His thesis research at Carnegie Mellon was in the application of information and coding theory, detection, probability theory and inference algorithms to a variety of sensing systems such as sensor networks, mobile robots, biological screening and drug discovery. He used information theoretic techniques to study the fundamental limits of inference in measurement systems. He also studied these problems from an algorithmic point of view and developed practical algorithms, aided by the representation of the system as a graphical model. One striking algorithmic insight that arose in this work is the computational cut-off phenomenon in sparse measurement systems. In contrast to the conventional accuracy-complexity trade-off, he showed that when a sufficiently large number of measurements are available, it is possible to have have a sharp theoretical and empirical performance transition, with algorithms that become both computationally efficient and accurate.

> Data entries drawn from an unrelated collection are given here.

(** ** Signing ([p256::ecdsa]) *)

Class Signer (E : Ecdsa) := {
  SigningKey : Type;
  verifying_key : SigningKey -> VerifyingKey;
  sign : SigningKey -> bytes -> Signature;
  sig_to_bytes : Signature -> bytes;
}.
(** A signature verifies under its key and is 64 bytes; a key's uncompressed point starts
    with the tag 4. *)
Class SignerLaws {E : Ecdsa} (G : Signer E) : Prop := {
  sign_verifies sk m : vk_verify (verifying_key sk) m (sign sk m) = true;
  sign_bytes sk m : sig_from_slice (sig_to_bytes (sign sk m)) = Some (sign sk m);
  sign_length sk m : length (sig_to_bytes (sign sk m)) = 64%nat;
  uncompressed_tag sk : head (vk_to_uncompressed (verifying_key sk)) = Some Byte.x04;
}.

(** ** The client *)

Record ClientChallenge := mkClientChallenge {
  ch_version : Z; ch_salt : bytes; ch_exp : Z; ch_difficulty : Z; ch_token : bytes;
}.
(** [into_json::<Challenge>()]: [serde] takes the fields it knows and ignores the rest. *)
Class ClientJson := read_challenge : bytes -> option ClientChallenge.
Definition of_server (c : Pow.Challenge) : ClientChallenge :=
  mkClientChallenge (Pow.version c) (Pow.salt c) (Pow.exp c) (Pow.difficulty c) (Pow.token c).
#[export] Instance sent_challenge_val : RustVal (Pow.Challenge * Z) := fun '(c, now) =>
  in_u8 (Pow.version c) && utf8_valid (Pow.salt c) && in_i64 (Pow.exp c) && in_u64 (Pow.difficulty c)
  && utf8_valid (Pow.token c) && in_i64 now.
Class ClientJsonLaws (R : ClientJson) (JN : Json (Pow.Challenge * Z)) : Prop := {
  read_challenge_sent c now : rust_ok (c, now) = true -> read_challenge (to_vec (c, now)) = Some (of_server c);
}.
Inductive Mode := Baseline | ChallengeMode | Cleared | Proof.
Definition mode_name (m : Mode) : bytes :=
  match m with
  | Baseline => bs "baseline" | ChallengeMode => bs "challenge" | Cleared => bs "cleared" | Proof => bs "proof"
  end.
Definition mode_parse (s : bytes) : option Mode :=
  if beq s (bs "baseline") then Some Baseline
  else if beq s (bs "challenge") then Some ChallengeMode
  else if beq s (bs "cleared") then Some Cleared
  else if beq s (bs "proof") then Some Proof
  else None.
(** The modes of [PERF_MODES]. *)
Definition modes (csv : bytes) : list Mode := omap mode_parse (split_on "," csv).

Section client.
Context {B : Base64} {S : Sha256} {E : Ecdsa} {G : Signer E} {R : ClientJson} {JS : Json Submission}.

Record Identity := mkIdentity { id_cookie : bytes; signing : SigningKey }.
Definition public_bytes (sk : SigningKey) : bytes := vk_to_uncompressed (verifying_key sk).
(** The search loop, with [fuel] more rounds to go. *)
Fixpoint search (fuel : nat) (salt : bytes) (difficulty nonce : Z) : option Z :=
  if solution_valid salt nonce difficulty then Some nonce
  else match fuel with
       | O => None
       | Datatypes.S f => search f salt difficulty (wrap_u 64 (nonce + 1))
       end.
Definition submission (sk : SigningKey) (ch : ClientChallenge) (nonce : Z) : Submission :=
  mkSubmission (ch_version ch) (b64_encode (sig_to_bytes (sign sk (challenge_message (ch_token ch)))))
    (ch_salt ch) (ch_exp ch) (ch_token ch) nonce (b64_encode (public_bytes sk)) (ch_difficulty ch).
(** [set_cookie.split(';').next().unwrap_or("")]. *)
Definition cookie_of (set_cookie : bytes) : bytes := default [] (head (split_on ";" set_cookie)).
(** What the client reads of an answer: its text and its [set-cookie] header. *)
Record Answer := mkAnswer { a_text : bytes; a_set_cookie : option bytes }.
(** A call of [ureq] by method, URL, headers and body; [None] where the client panics: no
    answer, or one whose status is an error. *)
Definition Transport : Type := bytes -> bytes -> list (bytes * bytes) -> option bytes -> option Answer.
(** [base] is [BASE_URL], [sk] the random key; [None] also when [fuel] rounds of the search
    were not enough. *)
Definition handshake (fuel : nat) (base : bytes) (sk : SigningKey) (call : Transport) : option Identity :=
  answer <-? call (bs "GET") (base ++ bs "/.pow/challenge") [(bs "X-Pow-Key", b64_encode (public_bytes sk))] None;
  ch <-? read_challenge (a_text answer);
  nonce <-? search fuel (ch_salt ch) (ch_difficulty ch) 0;
  answer <-? call (bs "POST") (base ++ bs "/.pow/verify") [(bs "Content-Type", bs "application/json")]
               (Some (to_vec (submission sk ch nonce)));
  set_cookie <-? a_set_cookie answer;
  Some (mkIdentity (cookie_of set_cookie) sk).
(** [ts] is the client's clock. *)
Definition proof_header (ts : Z) (id : Identity) (method path : bytes) : bytes :=
  let sig := sign (signing id) (method ++ bs " " ++ path ++ bs " " ++ show_i ts) in
  b64_encode (sig_to_bytes sig) ++ bs "." ++ show_i ts.
(** The path and the headers of a request of [one_request]. *)
Definition mode_request (ts : Z) (id : Identity) (m : Mode) : bytes * list (bytes * bytes) :=
  match m with
  | Baseline => (bs "/healthz", [])
  | ChallengeMode => (bs "/", [(bs "User-Agent", bs "perf")])
  | Cleared => (bs "/", [(bs "Cookie", id_cookie id)])
  | Proof => (bs "/", [(bs "Cookie", id_cookie id); (bs "X-Pow-Proof", proof_header ts id (bs "GET") (bs "/"))])
  end.
(** [preview.windows(marker.len()).any(|window| window == marker)]. *)
Definition contains_window (marker preview : bytes) : bool := bool_decide (is_Some (find_str marker preview)).
(** Whether an answer counts: 200, and the body of its mode. *)
Definition answer_valid (m : Mode) (status : Z) (preview : bytes) : bool :=
  (status =? 200) &&
  match m with
  | Baseline => beq preview (bs "ok") || beq preview (bs "ok" ++ [Byte.x0a])
  | ChallengeMode => contains_window (bs "solver.js") preview
  | Cleared | Proof => contains_window (bs "upstream-content") preview
  end.
End client.

Lemma mode_parse_name m : mode_parse (mode_name m) = Some m.
Proof. by destruct m. Qed.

During his graduate studies he was fortunate to have the opportunity to collaborate with a number of bright people on problems ranging from target tracking, iris recognition, speaker recognition, multi-source separation and codes for next generation memory systems. He helped develop fast inference algorithms for target tracking combining methods from graphical models and computational signal processing. He worked on a conditional random field model of distortions in images and built a very accurate iris recognition system. He demonstrated techniques to build models and separate speakers in noisy recordings of phone and meeting conversations without any prior data on the speakers. Finally, he showed how to use simulation based optimization algorithms to design efficient codes, that used a novel iterative encoding scheme, particularly suited to future memory systems.
He is a proud recipient of the National Talent Search (NTSE) and the Jawaharlal Nehru (JNCASR) scholarships from the the government of India during his undergraduate studies.